BEGIN RECORDS PROVIDED
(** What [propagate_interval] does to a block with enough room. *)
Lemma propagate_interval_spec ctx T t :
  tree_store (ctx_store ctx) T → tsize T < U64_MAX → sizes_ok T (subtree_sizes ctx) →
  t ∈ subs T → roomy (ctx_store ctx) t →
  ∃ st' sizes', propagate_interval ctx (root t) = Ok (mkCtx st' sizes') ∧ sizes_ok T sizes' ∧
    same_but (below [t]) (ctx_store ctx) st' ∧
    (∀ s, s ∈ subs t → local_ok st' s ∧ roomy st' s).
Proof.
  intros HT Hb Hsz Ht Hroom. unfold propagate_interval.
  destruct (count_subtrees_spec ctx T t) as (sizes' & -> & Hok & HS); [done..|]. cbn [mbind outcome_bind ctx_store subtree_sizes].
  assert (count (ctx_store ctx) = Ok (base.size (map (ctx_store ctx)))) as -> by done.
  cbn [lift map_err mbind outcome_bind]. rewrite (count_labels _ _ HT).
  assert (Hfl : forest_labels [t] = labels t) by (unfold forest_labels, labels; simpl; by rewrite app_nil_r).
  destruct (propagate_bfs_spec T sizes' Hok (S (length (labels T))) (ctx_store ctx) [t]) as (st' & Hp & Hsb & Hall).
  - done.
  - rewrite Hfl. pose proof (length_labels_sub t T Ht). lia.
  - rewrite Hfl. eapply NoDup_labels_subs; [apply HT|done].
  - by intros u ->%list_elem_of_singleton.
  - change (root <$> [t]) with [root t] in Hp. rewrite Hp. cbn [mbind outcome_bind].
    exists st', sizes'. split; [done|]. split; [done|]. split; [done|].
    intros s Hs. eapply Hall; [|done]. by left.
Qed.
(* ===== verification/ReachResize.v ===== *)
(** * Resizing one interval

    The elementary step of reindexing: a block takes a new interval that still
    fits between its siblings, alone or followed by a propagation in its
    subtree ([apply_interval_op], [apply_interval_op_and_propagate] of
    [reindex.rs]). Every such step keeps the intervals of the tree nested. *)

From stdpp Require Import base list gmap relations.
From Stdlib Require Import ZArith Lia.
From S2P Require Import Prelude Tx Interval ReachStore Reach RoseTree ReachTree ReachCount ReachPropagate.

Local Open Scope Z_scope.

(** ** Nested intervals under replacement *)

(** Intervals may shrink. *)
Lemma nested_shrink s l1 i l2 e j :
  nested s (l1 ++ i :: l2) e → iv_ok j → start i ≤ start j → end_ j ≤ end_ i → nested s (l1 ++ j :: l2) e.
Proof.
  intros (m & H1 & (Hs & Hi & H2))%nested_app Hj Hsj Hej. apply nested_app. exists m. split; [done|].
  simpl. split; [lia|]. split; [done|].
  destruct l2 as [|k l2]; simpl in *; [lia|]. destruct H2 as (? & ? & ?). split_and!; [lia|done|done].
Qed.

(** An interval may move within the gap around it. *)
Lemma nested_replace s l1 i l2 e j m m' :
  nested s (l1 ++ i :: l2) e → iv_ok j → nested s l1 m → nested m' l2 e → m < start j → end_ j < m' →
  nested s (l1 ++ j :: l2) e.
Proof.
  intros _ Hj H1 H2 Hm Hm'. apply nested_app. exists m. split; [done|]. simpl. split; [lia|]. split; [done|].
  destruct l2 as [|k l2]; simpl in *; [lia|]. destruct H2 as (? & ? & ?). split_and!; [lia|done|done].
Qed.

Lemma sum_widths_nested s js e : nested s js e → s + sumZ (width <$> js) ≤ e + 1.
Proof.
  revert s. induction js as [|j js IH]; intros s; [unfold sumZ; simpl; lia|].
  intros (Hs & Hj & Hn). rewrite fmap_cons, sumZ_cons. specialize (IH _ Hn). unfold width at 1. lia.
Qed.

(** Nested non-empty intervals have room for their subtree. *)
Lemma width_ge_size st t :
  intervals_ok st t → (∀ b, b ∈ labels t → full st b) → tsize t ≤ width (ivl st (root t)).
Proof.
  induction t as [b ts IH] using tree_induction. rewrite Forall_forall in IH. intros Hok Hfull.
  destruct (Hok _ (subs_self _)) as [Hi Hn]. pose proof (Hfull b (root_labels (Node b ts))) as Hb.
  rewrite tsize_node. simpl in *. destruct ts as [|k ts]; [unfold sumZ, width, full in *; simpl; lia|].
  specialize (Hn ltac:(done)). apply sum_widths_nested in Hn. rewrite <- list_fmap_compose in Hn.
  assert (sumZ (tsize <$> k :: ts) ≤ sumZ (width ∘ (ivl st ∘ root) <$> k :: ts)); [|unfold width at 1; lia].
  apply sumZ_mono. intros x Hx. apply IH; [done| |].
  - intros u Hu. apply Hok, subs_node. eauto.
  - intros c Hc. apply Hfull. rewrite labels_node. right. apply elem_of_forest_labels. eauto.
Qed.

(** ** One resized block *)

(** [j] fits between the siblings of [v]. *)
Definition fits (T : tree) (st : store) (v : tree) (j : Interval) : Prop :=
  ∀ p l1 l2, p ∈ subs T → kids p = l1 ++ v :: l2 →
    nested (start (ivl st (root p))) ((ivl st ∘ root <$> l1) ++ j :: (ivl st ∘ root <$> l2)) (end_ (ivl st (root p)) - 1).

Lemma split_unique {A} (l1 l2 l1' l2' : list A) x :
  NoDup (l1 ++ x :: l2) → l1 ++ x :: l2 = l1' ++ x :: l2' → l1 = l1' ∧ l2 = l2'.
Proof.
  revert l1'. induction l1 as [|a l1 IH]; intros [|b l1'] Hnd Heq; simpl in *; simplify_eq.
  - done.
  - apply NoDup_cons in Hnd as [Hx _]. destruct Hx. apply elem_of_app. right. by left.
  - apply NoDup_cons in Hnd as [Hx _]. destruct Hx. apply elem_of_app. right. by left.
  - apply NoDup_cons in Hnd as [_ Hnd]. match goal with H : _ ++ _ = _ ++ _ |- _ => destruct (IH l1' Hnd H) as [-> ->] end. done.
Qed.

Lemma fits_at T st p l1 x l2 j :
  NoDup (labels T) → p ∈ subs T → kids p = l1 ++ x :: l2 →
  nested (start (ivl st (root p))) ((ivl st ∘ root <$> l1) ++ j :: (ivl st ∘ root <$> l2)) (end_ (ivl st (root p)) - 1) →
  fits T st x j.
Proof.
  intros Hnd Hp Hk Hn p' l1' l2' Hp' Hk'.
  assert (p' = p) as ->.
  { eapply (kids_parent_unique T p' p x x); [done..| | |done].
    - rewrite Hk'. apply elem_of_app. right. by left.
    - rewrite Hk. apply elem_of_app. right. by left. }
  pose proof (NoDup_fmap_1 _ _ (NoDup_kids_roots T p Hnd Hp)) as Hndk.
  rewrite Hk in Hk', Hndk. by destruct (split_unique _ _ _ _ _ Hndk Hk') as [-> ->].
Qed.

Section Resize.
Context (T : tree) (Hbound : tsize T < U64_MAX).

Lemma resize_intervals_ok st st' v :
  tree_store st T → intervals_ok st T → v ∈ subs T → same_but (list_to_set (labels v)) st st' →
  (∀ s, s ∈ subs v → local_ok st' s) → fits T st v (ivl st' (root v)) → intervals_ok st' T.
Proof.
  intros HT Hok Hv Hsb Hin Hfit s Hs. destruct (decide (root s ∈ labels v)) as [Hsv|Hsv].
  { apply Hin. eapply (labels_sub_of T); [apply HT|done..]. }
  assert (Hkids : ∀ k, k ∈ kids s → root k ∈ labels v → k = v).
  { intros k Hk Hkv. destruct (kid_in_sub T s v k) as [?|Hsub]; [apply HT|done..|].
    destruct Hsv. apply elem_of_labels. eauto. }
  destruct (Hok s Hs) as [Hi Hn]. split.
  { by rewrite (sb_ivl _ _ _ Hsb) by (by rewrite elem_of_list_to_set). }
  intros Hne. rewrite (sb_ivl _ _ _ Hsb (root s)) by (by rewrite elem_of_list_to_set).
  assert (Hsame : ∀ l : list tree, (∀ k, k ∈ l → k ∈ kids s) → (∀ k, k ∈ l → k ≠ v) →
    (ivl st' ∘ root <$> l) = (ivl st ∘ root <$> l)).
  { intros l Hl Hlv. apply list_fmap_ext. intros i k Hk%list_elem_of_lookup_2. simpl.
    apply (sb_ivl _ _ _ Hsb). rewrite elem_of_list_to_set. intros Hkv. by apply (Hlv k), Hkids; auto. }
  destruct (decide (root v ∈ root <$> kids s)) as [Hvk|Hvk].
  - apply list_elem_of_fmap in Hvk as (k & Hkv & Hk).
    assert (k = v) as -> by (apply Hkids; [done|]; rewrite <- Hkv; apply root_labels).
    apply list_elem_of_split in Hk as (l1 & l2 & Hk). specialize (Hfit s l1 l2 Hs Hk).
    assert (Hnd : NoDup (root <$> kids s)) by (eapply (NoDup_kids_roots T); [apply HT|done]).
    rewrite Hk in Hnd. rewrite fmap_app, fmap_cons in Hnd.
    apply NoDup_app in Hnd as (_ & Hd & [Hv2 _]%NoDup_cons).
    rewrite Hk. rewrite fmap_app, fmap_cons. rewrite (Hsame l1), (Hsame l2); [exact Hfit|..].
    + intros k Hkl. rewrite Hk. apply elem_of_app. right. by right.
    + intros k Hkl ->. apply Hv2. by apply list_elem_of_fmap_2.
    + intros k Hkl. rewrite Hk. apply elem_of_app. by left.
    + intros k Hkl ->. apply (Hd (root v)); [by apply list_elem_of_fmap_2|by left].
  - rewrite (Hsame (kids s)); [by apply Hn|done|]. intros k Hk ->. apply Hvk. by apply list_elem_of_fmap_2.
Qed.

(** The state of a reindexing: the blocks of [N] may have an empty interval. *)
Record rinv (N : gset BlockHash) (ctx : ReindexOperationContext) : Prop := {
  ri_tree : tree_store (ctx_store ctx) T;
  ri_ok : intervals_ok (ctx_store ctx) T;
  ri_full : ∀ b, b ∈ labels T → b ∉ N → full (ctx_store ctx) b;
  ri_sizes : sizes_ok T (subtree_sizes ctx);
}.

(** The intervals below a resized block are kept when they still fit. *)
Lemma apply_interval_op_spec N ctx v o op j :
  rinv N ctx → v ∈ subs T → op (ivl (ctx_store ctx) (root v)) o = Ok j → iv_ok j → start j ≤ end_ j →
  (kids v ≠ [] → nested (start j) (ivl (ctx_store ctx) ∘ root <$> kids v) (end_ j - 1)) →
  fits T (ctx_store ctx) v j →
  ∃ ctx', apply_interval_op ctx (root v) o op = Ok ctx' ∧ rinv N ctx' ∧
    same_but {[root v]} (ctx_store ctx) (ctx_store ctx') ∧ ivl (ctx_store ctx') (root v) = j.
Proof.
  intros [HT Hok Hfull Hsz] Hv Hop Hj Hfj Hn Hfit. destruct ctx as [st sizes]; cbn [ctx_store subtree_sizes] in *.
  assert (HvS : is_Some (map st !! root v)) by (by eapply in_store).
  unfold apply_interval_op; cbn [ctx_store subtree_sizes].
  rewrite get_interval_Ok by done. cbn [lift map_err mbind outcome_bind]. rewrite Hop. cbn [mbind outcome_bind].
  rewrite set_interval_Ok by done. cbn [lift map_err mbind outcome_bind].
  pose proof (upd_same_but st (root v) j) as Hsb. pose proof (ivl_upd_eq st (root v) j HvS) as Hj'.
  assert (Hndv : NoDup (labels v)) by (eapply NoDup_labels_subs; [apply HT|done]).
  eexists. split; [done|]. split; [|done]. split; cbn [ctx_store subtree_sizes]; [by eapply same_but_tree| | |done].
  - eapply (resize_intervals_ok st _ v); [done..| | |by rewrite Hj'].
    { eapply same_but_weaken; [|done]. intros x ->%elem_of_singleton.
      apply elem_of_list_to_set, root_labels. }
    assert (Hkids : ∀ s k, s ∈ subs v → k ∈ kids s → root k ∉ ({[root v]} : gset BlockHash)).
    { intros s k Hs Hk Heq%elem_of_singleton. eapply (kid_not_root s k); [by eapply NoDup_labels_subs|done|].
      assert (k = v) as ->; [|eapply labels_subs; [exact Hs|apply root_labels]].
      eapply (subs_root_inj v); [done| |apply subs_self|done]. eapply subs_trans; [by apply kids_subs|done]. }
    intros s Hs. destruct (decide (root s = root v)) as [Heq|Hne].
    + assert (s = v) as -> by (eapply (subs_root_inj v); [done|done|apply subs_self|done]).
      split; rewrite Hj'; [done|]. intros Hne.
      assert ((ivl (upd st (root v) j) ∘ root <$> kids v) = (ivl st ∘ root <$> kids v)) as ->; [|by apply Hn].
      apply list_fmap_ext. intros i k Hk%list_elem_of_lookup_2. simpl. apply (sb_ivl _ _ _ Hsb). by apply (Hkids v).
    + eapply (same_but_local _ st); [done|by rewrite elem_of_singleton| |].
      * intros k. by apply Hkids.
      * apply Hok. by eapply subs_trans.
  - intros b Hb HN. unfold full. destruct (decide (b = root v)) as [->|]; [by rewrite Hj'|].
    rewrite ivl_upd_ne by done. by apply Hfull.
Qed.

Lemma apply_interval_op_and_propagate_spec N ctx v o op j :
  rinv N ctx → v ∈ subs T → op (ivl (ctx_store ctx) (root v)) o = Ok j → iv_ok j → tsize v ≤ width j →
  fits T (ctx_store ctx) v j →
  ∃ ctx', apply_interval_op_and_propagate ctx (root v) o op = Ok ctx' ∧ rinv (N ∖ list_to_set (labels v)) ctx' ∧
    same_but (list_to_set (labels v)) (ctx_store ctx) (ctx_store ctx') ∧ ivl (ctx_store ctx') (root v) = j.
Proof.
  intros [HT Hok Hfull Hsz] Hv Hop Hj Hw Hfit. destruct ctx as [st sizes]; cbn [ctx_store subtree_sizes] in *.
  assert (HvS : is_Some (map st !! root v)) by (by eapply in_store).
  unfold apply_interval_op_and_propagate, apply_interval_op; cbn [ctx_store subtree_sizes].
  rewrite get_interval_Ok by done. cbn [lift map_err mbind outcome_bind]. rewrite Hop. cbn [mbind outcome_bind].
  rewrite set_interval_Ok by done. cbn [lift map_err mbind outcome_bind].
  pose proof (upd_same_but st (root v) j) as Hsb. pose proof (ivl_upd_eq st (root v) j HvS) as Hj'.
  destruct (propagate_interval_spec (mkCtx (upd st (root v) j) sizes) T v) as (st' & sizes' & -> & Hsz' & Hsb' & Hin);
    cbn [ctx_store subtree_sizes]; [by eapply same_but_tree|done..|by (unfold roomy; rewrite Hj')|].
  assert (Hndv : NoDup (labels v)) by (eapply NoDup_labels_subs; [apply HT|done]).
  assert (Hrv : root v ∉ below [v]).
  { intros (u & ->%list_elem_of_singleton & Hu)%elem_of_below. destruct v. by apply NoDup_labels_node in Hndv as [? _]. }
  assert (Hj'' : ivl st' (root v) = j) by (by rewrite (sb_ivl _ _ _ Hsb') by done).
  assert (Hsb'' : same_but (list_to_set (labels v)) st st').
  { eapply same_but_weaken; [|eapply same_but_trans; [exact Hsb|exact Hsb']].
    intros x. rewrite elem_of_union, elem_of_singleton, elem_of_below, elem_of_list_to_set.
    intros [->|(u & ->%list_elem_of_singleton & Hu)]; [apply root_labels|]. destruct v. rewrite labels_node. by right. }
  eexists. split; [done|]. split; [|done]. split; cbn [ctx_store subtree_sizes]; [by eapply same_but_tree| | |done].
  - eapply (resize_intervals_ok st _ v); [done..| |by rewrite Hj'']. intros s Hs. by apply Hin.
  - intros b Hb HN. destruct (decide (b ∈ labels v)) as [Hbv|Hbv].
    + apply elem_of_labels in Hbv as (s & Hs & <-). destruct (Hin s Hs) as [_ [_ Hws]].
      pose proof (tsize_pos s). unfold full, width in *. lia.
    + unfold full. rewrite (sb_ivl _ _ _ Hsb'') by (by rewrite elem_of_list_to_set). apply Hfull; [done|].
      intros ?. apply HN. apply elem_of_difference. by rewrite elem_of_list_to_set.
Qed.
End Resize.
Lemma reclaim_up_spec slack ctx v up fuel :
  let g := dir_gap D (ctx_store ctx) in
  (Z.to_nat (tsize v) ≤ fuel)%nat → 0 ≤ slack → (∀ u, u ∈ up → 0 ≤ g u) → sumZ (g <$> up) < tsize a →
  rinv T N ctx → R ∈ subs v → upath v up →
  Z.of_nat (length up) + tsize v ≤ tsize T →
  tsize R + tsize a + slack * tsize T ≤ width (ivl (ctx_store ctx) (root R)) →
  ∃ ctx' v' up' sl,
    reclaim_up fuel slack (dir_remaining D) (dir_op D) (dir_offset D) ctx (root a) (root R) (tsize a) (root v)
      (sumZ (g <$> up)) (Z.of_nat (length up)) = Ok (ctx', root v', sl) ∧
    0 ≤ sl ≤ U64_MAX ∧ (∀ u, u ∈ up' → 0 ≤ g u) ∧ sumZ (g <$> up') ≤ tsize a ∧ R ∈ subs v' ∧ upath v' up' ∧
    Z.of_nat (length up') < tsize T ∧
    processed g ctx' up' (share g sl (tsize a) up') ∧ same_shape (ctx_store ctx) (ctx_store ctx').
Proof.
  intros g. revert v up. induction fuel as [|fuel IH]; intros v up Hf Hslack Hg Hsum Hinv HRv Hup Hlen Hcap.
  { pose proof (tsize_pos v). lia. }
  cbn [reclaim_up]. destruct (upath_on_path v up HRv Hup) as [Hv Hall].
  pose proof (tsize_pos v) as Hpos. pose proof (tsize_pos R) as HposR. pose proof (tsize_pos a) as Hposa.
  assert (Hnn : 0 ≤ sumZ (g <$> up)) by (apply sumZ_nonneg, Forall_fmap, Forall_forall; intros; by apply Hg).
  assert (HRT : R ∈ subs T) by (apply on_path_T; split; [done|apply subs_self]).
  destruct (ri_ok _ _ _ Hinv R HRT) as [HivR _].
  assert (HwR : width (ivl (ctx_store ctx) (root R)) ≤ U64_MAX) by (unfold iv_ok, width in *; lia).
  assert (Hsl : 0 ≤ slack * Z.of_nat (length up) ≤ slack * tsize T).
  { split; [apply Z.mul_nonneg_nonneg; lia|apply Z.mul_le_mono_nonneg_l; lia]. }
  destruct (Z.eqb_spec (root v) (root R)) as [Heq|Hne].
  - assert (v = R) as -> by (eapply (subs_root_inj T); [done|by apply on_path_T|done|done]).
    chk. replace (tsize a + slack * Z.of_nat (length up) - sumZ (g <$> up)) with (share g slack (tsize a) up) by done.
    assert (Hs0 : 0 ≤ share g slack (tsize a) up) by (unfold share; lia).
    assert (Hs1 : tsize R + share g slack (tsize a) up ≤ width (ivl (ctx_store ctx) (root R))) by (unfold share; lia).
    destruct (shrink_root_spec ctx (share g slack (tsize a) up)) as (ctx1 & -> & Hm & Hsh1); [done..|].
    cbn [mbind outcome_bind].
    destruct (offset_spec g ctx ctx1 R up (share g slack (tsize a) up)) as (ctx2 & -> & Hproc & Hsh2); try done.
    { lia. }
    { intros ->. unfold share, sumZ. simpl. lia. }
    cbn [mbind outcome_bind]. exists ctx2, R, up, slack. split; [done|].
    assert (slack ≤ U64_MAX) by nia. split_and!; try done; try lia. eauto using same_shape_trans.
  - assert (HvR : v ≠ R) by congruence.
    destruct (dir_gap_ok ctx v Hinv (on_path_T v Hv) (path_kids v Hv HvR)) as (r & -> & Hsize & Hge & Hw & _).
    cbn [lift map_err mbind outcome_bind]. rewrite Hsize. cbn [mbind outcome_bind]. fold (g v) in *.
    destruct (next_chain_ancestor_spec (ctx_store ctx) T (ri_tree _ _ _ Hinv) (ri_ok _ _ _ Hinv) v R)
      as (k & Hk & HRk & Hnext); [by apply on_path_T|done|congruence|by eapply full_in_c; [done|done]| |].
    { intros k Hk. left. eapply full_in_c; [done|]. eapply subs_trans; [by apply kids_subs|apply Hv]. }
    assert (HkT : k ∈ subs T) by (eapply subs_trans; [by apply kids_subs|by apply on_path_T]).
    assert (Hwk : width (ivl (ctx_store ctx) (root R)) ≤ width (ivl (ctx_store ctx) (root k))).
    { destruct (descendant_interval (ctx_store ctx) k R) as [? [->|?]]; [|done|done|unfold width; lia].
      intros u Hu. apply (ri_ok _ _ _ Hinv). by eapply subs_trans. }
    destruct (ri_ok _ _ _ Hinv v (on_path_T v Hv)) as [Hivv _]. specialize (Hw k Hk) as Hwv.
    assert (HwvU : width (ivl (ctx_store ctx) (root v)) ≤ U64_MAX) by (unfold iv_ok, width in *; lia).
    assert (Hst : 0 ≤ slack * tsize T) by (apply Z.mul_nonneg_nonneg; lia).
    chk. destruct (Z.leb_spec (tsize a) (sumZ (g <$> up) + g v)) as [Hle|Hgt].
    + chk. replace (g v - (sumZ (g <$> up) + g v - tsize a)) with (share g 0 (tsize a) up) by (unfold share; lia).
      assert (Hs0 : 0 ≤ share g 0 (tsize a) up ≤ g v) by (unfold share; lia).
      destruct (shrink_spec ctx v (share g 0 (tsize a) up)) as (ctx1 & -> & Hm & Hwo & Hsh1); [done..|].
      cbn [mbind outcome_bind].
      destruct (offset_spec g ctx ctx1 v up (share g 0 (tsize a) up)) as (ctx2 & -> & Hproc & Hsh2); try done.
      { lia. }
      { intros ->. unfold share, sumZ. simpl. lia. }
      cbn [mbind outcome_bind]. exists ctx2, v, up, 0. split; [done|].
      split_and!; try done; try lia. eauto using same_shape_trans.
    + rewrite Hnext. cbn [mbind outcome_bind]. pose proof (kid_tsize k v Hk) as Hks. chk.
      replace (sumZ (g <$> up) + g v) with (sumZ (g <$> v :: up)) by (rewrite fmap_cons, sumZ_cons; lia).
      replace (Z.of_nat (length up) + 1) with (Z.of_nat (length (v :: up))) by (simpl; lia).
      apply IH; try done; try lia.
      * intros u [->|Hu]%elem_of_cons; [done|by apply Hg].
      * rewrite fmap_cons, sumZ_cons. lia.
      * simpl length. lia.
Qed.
END RECORDS PROVIDED
*YOUR TASK:* Every line above that holds "exact" should be copied out.

*SOLUTION FOR THIS EXERCISE:*
    rewrite Hk. rewrite fmap_app, fmap_cons. rewrite (Hsame l1), (Hsame l2); [exact Hfit|..].
      assert (k = v) as ->; [|eapply labels_subs; [exact Hs|apply root_labels]].
  { eapply same_but_weaken; [|eapply same_but_trans; [exact Hsb|exact Hsb']].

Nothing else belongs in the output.